--- WHAT THE EXERCISE ASKS ---
Each line below from the one containing "exists (w1 ++ w2), s2, g2." through the one containing "(** A match" is to be given again exactly, and no line outside that span.

*** THE RECORDS ***

(** When the continuation accepts whatever comes after the start, a greedy
    repetition of a part that can take any character of a class stops only
    where the text does not go on with a character of that class. *)
Lemma star_loop_greedy {R : Type} (a : re) (q : N -> bool) (k : cont R)
    (p0 : nat) :
  plain_lookaheads a = true ->
  (forall i c s g, q c = true -> exists g', den a i [c] s g g') ->
  (forall i s g, (p0 < i)%nat -> k i s g <> None) ->
  forall n i (s : list N) g x,
    (length s <= n)%nat -> (p0 <= i)%nat ->
    star_loop (fun i' s' g' k' => run a i' s' g' k') k n i s g = Some x ->
    exists w s' g',
      s = w ++ s' /\ k (i + length w)%nat s' g' = Some x /\ stops q s'.
Proof.
  intros Hwf Hq Hk. induction n as [|n IH]; intros i s g x Hn Hi H.
  - destruct s; [|simpl in Hn; lia]. simpl in H.
    exists [], [], g. rewrite Nat.add_0_r.
    split; [reflexivity|]. split; [exact H|exact I].
  - simpl in H.
    set (k1 := fun i' s' g' =>
                 if (i <? i')%nat
                 then star_loop (fun i' s' g' k' => run a i' s' g' k') k n i' s' g'
                 else None) in H.
    destruct (run_spec a Hwf R k1 i s g) as [HS HC].
    destruct (run a i s g k1) as [y|] eqn:Er.
    + injection H as ->.
      destruct (HS _ eq_refl) as (w1 & s1 & g1 & -> & _ & Hk1).
      unfold k1 in Hk1.
      destruct (i <? i + length w1)%nat eqn:Elt; [|discriminate].
      rewrite length_app in Hn. apply Nat.ltb_lt in Elt.
      apply IH in Hk1 as (w2 & s2 & g2 & -> & Hk2 & Hst); [|lia|lia].
      exists (w1 ++ w2), s2, g2.
      rewrite length_app, Nat.add_assoc, <- app_assoc. auto.
    + exists [], s, g. rewrite Nat.add_0_r.
      split; [reflexivity|]. split; [exact H|].
      destruct s as [|c s0]; [exact I|]. simpl.
      destruct (q c) eqn:Eq; [exfalso|reflexivity].
      destruct (Hq i c s0 g Eq) as [g' HD].
      specialize (HC eq_refl [c] s0 g' eq_refl HD). unfold k1 in HC.
      simpl in HC.
      replace (i <? i + 1)%nat with true in HC
        by (symmetry; apply Nat.ltb_lt; lia).
      revert HC. apply star_loop_some with p0; [exact Hk|lia].
Qed.

Lemma run_seq_inv {R : Type} (a b : re) (k : cont R) i (s : list N) g x :
  plain_lookaheads a = true ->
  run (Seq a b) i s g k = Some x ->
  exists w1 s1 g1,
    s = w1 ++ s1 /\ den a i w1 s1 g g1
    /\ run b (i + length w1)%nat s1 g1 k = Some x.
Proof.
  intros Hwf H.
  change (run (Seq a b) i s g k)
    with (run a i s g (fun i' s' g' => run b i' s' g' k)) in H.
  destruct (run_spec a Hwf R (fun i' s' g' => run b i' s' g' k) i s g) as [HS _].
  exact (HS _ H).
Qed.

Lemma url_unit_takes (i : nat) (c : N) (s : list N) (g : option (list N)) :
  url_char c = true -> exists g', den url_unit i [c] s g g'.
Proof.
  unfold url_char, url_unit. intros H. exists g. simpl.
  destruct (is_letter c) eqn:E1; [left; exists c; auto|].
  destruct (is_digit c) eqn:E2; [right; left; exists c; auto|].
  destruct (is_punct1 c) eqn:E3; [right; right; left; exists c; auto|].
  simpl in H. right. right. right. left. exists c. auto.
Qed.

(** A match of [url_pattern] found by an attempt at [p]: the text goes on,
    after the match, with no URL character. *)
Lemma url_pattern_run_maximal p adv (s : list N) b e g :
  run url_pattern p s None (accept p adv) = Some (b, e, g) ->
  exists w s',
    s = w ++ s' /\ b = p /\ e = (p + length w)%nat /\ stops url_char s'.
Proof.
  unfold url_pattern, Plus. intros H.
  apply run_seq_inv in H as (w1 & s1 & g1 & -> & H1 & H); [|reflexivity].
  apply den_lit in H1 as [-> _].
  apply run_seq_inv in H as (w2 & s2 & g2 & -> & _ & H); [|reflexivity].
  apply run_seq_inv in H as (w3 & s3 & g3 & -> & _ & H); [|reflexivity].
  apply run_seq_inv in H as (w4 & s4 & g4 & -> & _ & H); [|reflexivity].
  change (run (Star url_unit) ?i s4 g4 ?k)
    with (star_loop (fun i' s' g' k' => run url_unit i' s' g' k') k
            (length s4) i s4 g4) in H.
  apply (star_loop_greedy url_unit url_char (accept p adv) p) in H
    as (w5 & s5 & g5 & -> & Hk & Hst);
    [|reflexivity|apply url_unit_takes| |lia|simpl; lia].
  - exists (py "http" ++ w2 ++ w3 ++ w4 ++ w5), s5.
    rewrite <- !app_assoc. split; [reflexivity|].
    unfold accept in Hk. destruct (adv && _); [discriminate|].
    injection Hk as <- <- _.
    rewrite !length_app. change (length (py "http")) with 4%nat.
    repeat split; [lia|exact Hst].
  - intros i s g0 Hi. unfold accept.
    replace (i =? p)%nat with false by (symmetry; apply Nat.eqb_neq; lia).
    rewrite andb_false_r. discriminate.
Qed.

Lemma search_run (pat : re) (s : list N) p adv b e g :
  search pat p s adv = Some (b, e, g) ->
  exists skip s1 adv',
    s = skip ++ s1
    /\ run pat (p + length skip)%nat s1 None (accept (p + length skip)%nat adv')
       = Some (b, e, g).
Proof.
  revert p adv. induction s as [|c s IH]; intros p adv H;
    rewrite search_unfold in H.
  - destruct (run pat p [] None (accept p adv)) as [x|] eqn:Er; [|discriminate].
    injection H as ->. exists [], [], adv. rewrite Nat.add_0_r. auto.
  - destruct (run pat p (c :: s) None (accept p adv)) as [x|] eqn:Er.
    + injection H as ->. exists [], (c :: s), adv. rewrite Nat.add_0_r. auto.
    + destruct (IH _ _ H) as (skip & s1 & adv' & -> & Hr).
      exists (c :: skip), s1, adv'. split; [reflexivity|].
      simpl. replace (p + S (length skip))%nat with (S p + length skip)%nat by lia.
      exact Hr.
Qed.

Lemma findall_url_maximal (fuel p : nat) (s : list N) adv (raw : list N) :
  In raw (findall_from fuel url_pattern p s adv) ->
  exists pre post, s = pre ++ raw ++ post /\ stops url_char post.
Proof.
  revert p s adv. induction fuel as [|fuel IH]; intros p s adv H; simpl in H.
  - contradiction.
  - destruct (search url_pattern p s adv) as [[[b e] g]|] eqn:Es; [|contradiction].
    destruct (search_run _ _ _ _ _ _ _ Es) as (skip & s1 & adv' & -> & Hr).
    apply url_pattern_run_maximal in Hr as (w & s' & -> & -> & -> & Hst).
    replace (p + length skip + length w - p)%nat
      with (length (skip ++ w)) in H by (rewrite length_app; lia).
    rewrite (app_assoc skip w s'), drop_app_length in H.
    destruct H as [<-|H].
    + exists skip, s'. split; [|exact Hst].
      unfold item. change (has_group url_pattern) with false. cbv iota.
      replace (p + length skip - p)%nat with (length skip) by lia.
      replace (p + length skip + length w - (p + length skip))%nat
        with (length w) by lia.
      rewrite <- app_assoc, drop_app_length, take_app_length. reflexivity.
    + destruct (IH _ _ _ H) as (pre & post & -> & Hp).
      exists ((skip ++ w) ++ pre), post. rewrite <- !app_assoc. auto.
Qed.

(** X8.  Every raw FULL_URL match stands in the text before the end of the
    text or before a character that is not a URL character: the match is
    never cut short. *)
Theorem X8_url_match_is_maximal (text raw : list N) :
  In raw (findall url_pattern text) ->
  exists pre post, text = pre ++ raw ++ post /\ stops url_char post.
Proof. apply findall_url_maximal. Qed.

Lemma X8_witness :
  exists pre post,
    py "Visit https://example.com/a,b for info"
    = pre ++ py "https://example.com/a,b" ++ post
    /\ stops url_char post.
Proof.
  apply (X8_url_match_is_maximal (py "Visit https://example.com/a,b for info")
           (py "https://example.com/a,b")).
  vm_compute. left. reflexivity.
Defined.

(** ** Where the path patterns match *)

Lemma forward_slash_raw_context (text raw : list N) :
  In raw (findall forward_slash_pattern text) ->
  exists pre post,
    text = pre ++ raw ++ post /\ ends_with_boundary pre
    /\ (raw = [] \/ exists t, raw = ch_slash :: t
                              /\ Forall (fun c => is_fs_char c = true) t)
    /\ right_bounded post
    /\ line_clean (raw ++ post) /\ ~ on_line (py ",") post.
Proof.
  intros H.
  apply (findall_sound _ _ _ forward_slash_pattern_plain) in H
    as (pre & w & s' & g & -> & HD & ->).
  rewrite forward_slash_pattern_framed in HD.
  apply den_framed in HD as (bnd & tok & -> & Hl & Hc & HG & Hr & Hn).
  change (has_group (framed forward_group)) with true. cbv iota.
  assert (Hpre : ends_with_boundary (pre ++ bnd)).
  { destruct Hl as [[-> Hi]|(c & -> & Hb)].
    - destruct pre; [left; reflexivity|discriminate Hi].
    - right. exists pre, c. auto. }
  exists (pre ++ bnd), s'. rewrite <- !app_assoc.
  apply den_forward_group in HG as [[-> ->]|(t & -> & F & ->)]; simpl default.
  - split; [reflexivity|]. split; [exact Hpre|]. split; [left; reflexivity|]. auto.
  - split; [reflexivity|]. split; [exact Hpre|].
    split; [right; exists t; auto|]. auto.
Qed.

(** X9.  Every raw PARTIAL_URL match stands in the text after the start of
    the text or a whitespace or quote character and before the end of the
    text or such a character; it starts with [./], [../] or [/] and goes on
    with word characters, dots and slashes; the rest of its line holds no
    [//], [**], [/*-] or [/*=], and no comma after the match. *)
Theorem X9_partial_url_match_context uni_alnum (text raw : list N) :
  In raw (findall (partial_url_pattern uni_alnum) text) ->
  exists pre post,
    text = pre ++ raw ++ post /\ ends_with_boundary pre
    /\ path_token uni_alnum raw /\ right_bounded post
    /\ line_clean (raw ++ post) /\ ~ on_line (py ",") post.
Proof. apply partial_url_raw_context. Qed.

*** End of THE RECORDS ***

--- SOLUTION TO THE EXERCISE ---
      exists (w1 ++ w2), s2, g2.
      rewrite length_app, Nat.add_assoc, <- app_assoc. auto.
    + exists [], s, g. rewrite Nat.add_0_r.
      split; [reflexivity|]. split; [exact H|].
      destruct s as [|c s0]; [exact I|]. simpl.
      destruct (q c) eqn:Eq; [exfalso|reflexivity].
      destruct (Hq i c s0 g Eq) as [g' HD].
      specialize (HC eq_refl [c] s0 g' eq_refl HD). unfold k1 in HC.
      simpl in HC.
      replace (i <? i + 1)%nat with true in HC
        by (symmetry; apply Nat.ltb_lt; lia).
      revert HC. apply star_loop_some with p0; [exact Hk|lia].
Qed.

Lemma run_seq_inv {R : Type} (a b : re) (k : cont R) i (s : list N) g x :
  plain_lookaheads a = true ->
  run (Seq a b) i s g k = Some x ->
  exists w1 s1 g1,
    s = w1 ++ s1 /\ den a i w1 s1 g g1
    /\ run b (i + length w1)%nat s1 g1 k = Some x.
Proof.
  intros Hwf H.
  change (run (Seq a b) i s g k)
    with (run a i s g (fun i' s' g' => run b i' s' g' k)) in H.
  destruct (run_spec a Hwf R (fun i' s' g' => run b i' s' g' k) i s g) as [HS _].
  exact (HS _ H).
Qed.

Lemma url_unit_takes (i : nat) (c : N) (s : list N) (g : option (list N)) :
  url_char c = true -> exists g', den url_unit i [c] s g g'.
Proof.
  unfold url_char, url_unit. intros H. exists g. simpl.
  destruct (is_letter c) eqn:E1; [left; exists c; auto|].
  destruct (is_digit c) eqn:E2; [right; left; exists c; auto|].
  destruct (is_punct1 c) eqn:E3; [right; right; left; exists c; auto|].
  simpl in H. right. right. right. left. exists c. auto.
Qed.

(** A match of [url_pattern] found by an attempt at [p]: the text goes on,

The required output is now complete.